(** ** Loading the session named in the URL *)

(** C8. Let the URL carry the session id [sid]. When the slot holds
    the JSON text of a session whose id is [sid], the mount effect
    returns without throwing, sets the code, the two names and the
    saved session id from the slot and removes the slot. For a session
    with an analysis it sets the result as well: the three flags up,
    the analysis of the slot, and its report, optimized analysis, two
    codes, level, rule-based changes and AI result, each with the
    fallback the page gives it when the slot has none; for a session
    without an analysis the result is left as it was. A second mount,
    from any page state and with no new write, changes neither the page
    nor the store. When there is no slot, or the slot holds no session
    of that id, the effect returns without throwing and changes neither
    the page nor the store. *)
Theorem hydration_consume_once pg ls sid :
  sid ≠ [] →
  (* a slot whose id is the id in the URL *)
  (∀ raw session,
     ls !! OPEN_SESSION_KEY = Some raw →
     JSON.parse raw = Some session →
     get_prop session (js "id") = Returns (VStr sid) →
     ∃ pg' ps,
       session = VObj ps ∧
       loadSession (Some sid) (pg, ls) = (Returns (), (pg', delete OPEN_SESSION_KEY ls)) ∧
       userCode pg' = js_or (lookup_prop (js "original_code") ps) (VStr []) ∧
       projectName pg' =
         js_or (lookup_prop (js "name") ps) (VStr (js "Loaded Session")) ∧
       tempName pg' = projectName pg' ∧
       savedSessionId pg' = VStr sid ∧
       (truthy (lookup_prop (js "original_analysis") ps) = false →
        result pg' = result pg) ∧
       (truthy (lookup_prop (js "original_analysis") ps) = true →
        result pg' =
          VObj [
            (js "passed_error_check", VBool true);
            (js "passed_complexity", VBool true);
            (js "optimization_ran", VBool true);
            (js "error_report",
               js_or (lookup_prop (js "error_report") ps) (VObj []));
            (js "original_analysis", lookup_prop (js "original_analysis") ps);
            (js "optimized_analysis",
               js_or (lookup_prop (js "optimized_analysis") ps)
                     (lookup_prop (js "original_analysis") ps));
            (js "original_code",
               js_or (lookup_prop (js "original_code") ps) (VStr []));
            (js "optimized_code",
               js_or (lookup_prop (js "optimized_code") ps) (VStr []));
            (js "optimization_level",
               js_or (lookup_prop (js "optimization_level") ps) (VStr (js "level1")));
            (js "l1_changes",
               js_or (lookup_prop (js "l1_changes") ps) (VArr []));
            (js "l2",
               js_or (lookup_prop (js "l2") ps)
                 (VObj [(js "winning_model", VStr []); (js "score", VNum (js "0"));
                        (js "confidence", VNum (js "0")); (js "risk", VStr []);
                        (js "changes_applied", VArr []);
                        (js "additional_suggestions", VArr []);
                        (js "ranked_models", VArr []);
                        (js "syntax_valid", VBool false)]));
            (js "error", VNull)]) ∧
       ∀ pg2, loadSession (Some sid) (pg2, delete OPEN_SESSION_KEY ls)
              = (Returns (), (pg2, delete OPEN_SESSION_KEY ls))) ∧
  (* no slot, or a slot of another id *)
  (ls !! OPEN_SESSION_KEY = None →
   loadSession (Some sid) (pg, ls) = (Returns (), (pg, ls))) ∧
  (∀ raw,
     ls !! OPEN_SESSION_KEY = Some raw →
     (∀ session, JSON.parse raw = Some session →
                 get_prop session (js "id") ≠ Returns (VStr sid)) →
     loadSession (Some sid) (pg, ls) = (Returns (), (pg, ls))).
Proof.
  intros Hsid. split_and!.
  - intros raw session Hraw Hparse Hid.
    assert (∃ ps, session = VObj ps) as [ps ->].
    { destruct session; try done. by eexists. }
    injection Hid as Hid.
    rewrite loadSession_unfold, Hraw by done.
    destruct raw as [|d q]; [done|].
    destruct (truthy (lookup_prop (js "original_analysis") ps)) eqn:Ha.
    + eexists _, ps. split_and!.
      * done.
      * unfold try_catch, mbind, M_bind, eval, JSON_parse. rewrite Hparse.
        cbn [get_prop]. rewrite Hid. cbn [strict_eq]. rewrite bool_decide_eq_true_2 by done.
        cbn [setUserCode setProjectName setTempName setSavedSessionId setResult fst snd].
        rewrite Ha. unfold loaded_result. cbn [get_prop mbind outcome_bind].
        cbn [setResult storage localStorage.removeItem fst snd]. done.
      * done.
      * done.
      * done.
      * done.
      * intros Hf. congruence.
      * intros _. reflexivity.
      * intros pg2. rewrite loadSession_unfold by done. by rewrite lookup_delete_eq.
    + eexists _, ps. split_and!.
      * done.
      * unfold try_catch, mbind, M_bind, eval, JSON_parse. rewrite Hparse.
        cbn [get_prop]. rewrite Hid. cbn [strict_eq]. rewrite bool_decide_eq_true_2 by done.
        cbn [setUserCode setProjectName setTempName setSavedSessionId setResult fst snd].
        rewrite Ha. cbn [mret M_ret storage localStorage.removeItem fst snd]. done.
      * done.
      * done.
      * done.
      * done.
      * intros _. reflexivity.
      * intros Ht. congruence.
      * intros pg2. rewrite loadSession_unfold by done. by rewrite lookup_delete_eq.
  - intros Hnone. by rewrite loadSession_unfold, Hnone.
  - intros raw Hraw Hother. rewrite loadSession_unfold, Hraw by done.
    destruct raw as [|d q]; [done|].
    unfold try_catch, mbind, M_bind, eval, JSON_parse.
    destruct (JSON.parse (d :: q)) as [session|] eqn:Hparse; [|done].
    specialize (Hother session eq_refl).
    destruct (get_prop session (js "id")) as [v|e] eqn:Hv; [|done].
    destruct (strict_eq v (VStr sid)) eqn:Heq; [|done].
    apply strict_eq_str in Heq as ->. done.
Qed.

──────

* WORK REQUIRED: Return the data above in full. Keep every line exactly as it is.

* YOUR SOLUTION:
(** ** Loading the session named in the URL *)

(** C8. Let the URL carry the session id [sid]. When the slot holds
    the JSON text of a session whose id is [sid], the mount effect
    returns without throwing, sets the code, the two names and the
    saved session id from the slot and removes the slot. For a session
    with an analysis it sets the result as well: the three flags up,
    the analysis of the slot, and its report, optimized analysis, two
    codes, level, rule-based changes and AI result, each with the
    fallback the page gives it when the slot has none; for a session
    without an analysis the result is left as it was. A second mount,
    from any page state and with no new write, changes neither the page
    nor the store. When there is no slot, or the slot holds no session
    of that id, the effect returns without throwing and changes neither
    the page nor the store. *)
Theorem hydration_consume_once pg ls sid :
  sid ≠ [] →
  (* a slot whose id is the id in the URL *)
  (∀ raw session,
     ls !! OPEN_SESSION_KEY = Some raw →
     JSON.parse raw = Some session →
     get_prop session (js "id") = Returns (VStr sid) →
     ∃ pg' ps,
       session = VObj ps ∧
       loadSession (Some sid) (pg, ls) = (Returns (), (pg', delete OPEN_SESSION_KEY ls)) ∧
       userCode pg' = js_or (lookup_prop (js "original_code") ps) (VStr []) ∧
       projectName pg' =
         js_or (lookup_prop (js "name") ps) (VStr (js "Loaded Session")) ∧
       tempName pg' = projectName pg' ∧
       savedSessionId pg' = VStr sid ∧
       (truthy (lookup_prop (js "original_analysis") ps) = false →
        result pg' = result pg) ∧
       (truthy (lookup_prop (js "original_analysis") ps) = true →
        result pg' =
          VObj [
            (js "passed_error_check", VBool true);
            (js "passed_complexity", VBool true);
            (js "optimization_ran", VBool true);
            (js "error_report",
               js_or (lookup_prop (js "error_report") ps) (VObj []));
            (js "original_analysis", lookup_prop (js "original_analysis") ps);
            (js "optimized_analysis",
               js_or (lookup_prop (js "optimized_analysis") ps)
                     (lookup_prop (js "original_analysis") ps));
            (js "original_code",
               js_or (lookup_prop (js "original_code") ps) (VStr []));
            (js "optimized_code",
               js_or (lookup_prop (js "optimized_code") ps) (VStr []));
            (js "optimization_level",
               js_or (lookup_prop (js "optimization_level") ps) (VStr (js "level1")));
            (js "l1_changes",
               js_or (lookup_prop (js "l1_changes") ps) (VArr []));
            (js "l2",
               js_or (lookup_prop (js "l2") ps)
                 (VObj [(js "winning_model", VStr []); (js "score", VNum (js "0"));
                        (js "confidence", VNum (js "0")); (js "risk", VStr []);
                        (js "changes_applied", VArr []);
                        (js "additional_suggestions", VArr []);
                        (js "ranked_models", VArr []);
                        (js "syntax_valid", VBool false)]));
            (js "error", VNull)]) ∧
       ∀ pg2, loadSession (Some sid) (pg2, delete OPEN_SESSION_KEY ls)
              = (Returns (), (pg2, delete OPEN_SESSION_KEY ls))) ∧
  (* no slot, or a slot of another id *)
  (ls !! OPEN_SESSION_KEY = None →
   loadSession (Some sid) (pg, ls) = (Returns (), (pg, ls))) ∧
  (∀ raw,
     ls !! OPEN_SESSION_KEY = Some raw →
     (∀ session, JSON.parse raw = Some session →
                 get_prop session (js "id") ≠ Returns (VStr sid)) →
     loadSession (Some sid) (pg, ls) = (Returns (), (pg, ls))).
Proof.
  intros Hsid. split_and!.
  - intros raw session Hraw Hparse Hid.
    assert (∃ ps, session = VObj ps) as [ps ->].
    { destruct session; try done. by eexists. }
    injection Hid as Hid.
    rewrite loadSession_unfold, Hraw by done.
    destruct raw as [|d q]; [done|].
    destruct (truthy (lookup_prop (js "original_analysis") ps)) eqn:Ha.
    + eexists _, ps. split_and!.
      * done.
      * unfold try_catch, mbind, M_bind, eval, JSON_parse. rewrite Hparse.
        cbn [get_prop]. rewrite Hid. cbn [strict_eq]. rewrite bool_decide_eq_true_2 by done.
        cbn [setUserCode setProjectName setTempName setSavedSessionId setResult fst snd].
        rewrite Ha. unfold loaded_result. cbn [get_prop mbind outcome_bind].
        cbn [setResult storage localStorage.removeItem fst snd]. done.
      * done.
      * done.
      * done.
      * done.
      * intros Hf. congruence.
      * intros _. reflexivity.
      * intros pg2. rewrite loadSession_unfold by done. by rewrite lookup_delete_eq.
    + eexists _, ps. split_and!.
      * done.
      * unfold try_catch, mbind, M_bind, eval, JSON_parse. rewrite Hparse.
        cbn [get_prop]. rewrite Hid. cbn [strict_eq]. rewrite bool_decide_eq_true_2 by done.
        cbn [setUserCode setProjectName setTempName setSavedSessionId setResult fst snd].
        rewrite Ha. cbn [mret M_ret storage localStorage.removeItem fst snd]. done.
      * done.
      * done.
      * done.
      * done.
      * intros _. reflexivity.
      * intros Ht. congruence.
      * intros pg2. rewrite loadSession_unfold by done. by rewrite lookup_delete_eq.
  - intros Hnone. by rewrite loadSession_unfold, Hnone.
  - intros raw Hraw Hother. rewrite loadSession_unfold, Hraw by done.
    destruct raw as [|d q]; [done|].
    unfold try_catch, mbind, M_bind, eval, JSON_parse.
    destruct (JSON.parse (d :: q)) as [session|] eqn:Hparse; [|done].
    specialize (Hother session eq_refl).
    destruct (get_prop session (js "id")) as [v|e] eqn:Hv; [|done].
    destruct (strict_eq v (VStr sid)) eqn:Heq; [|done].
    apply strict_eq_str in Heq as ->. done.
Qed.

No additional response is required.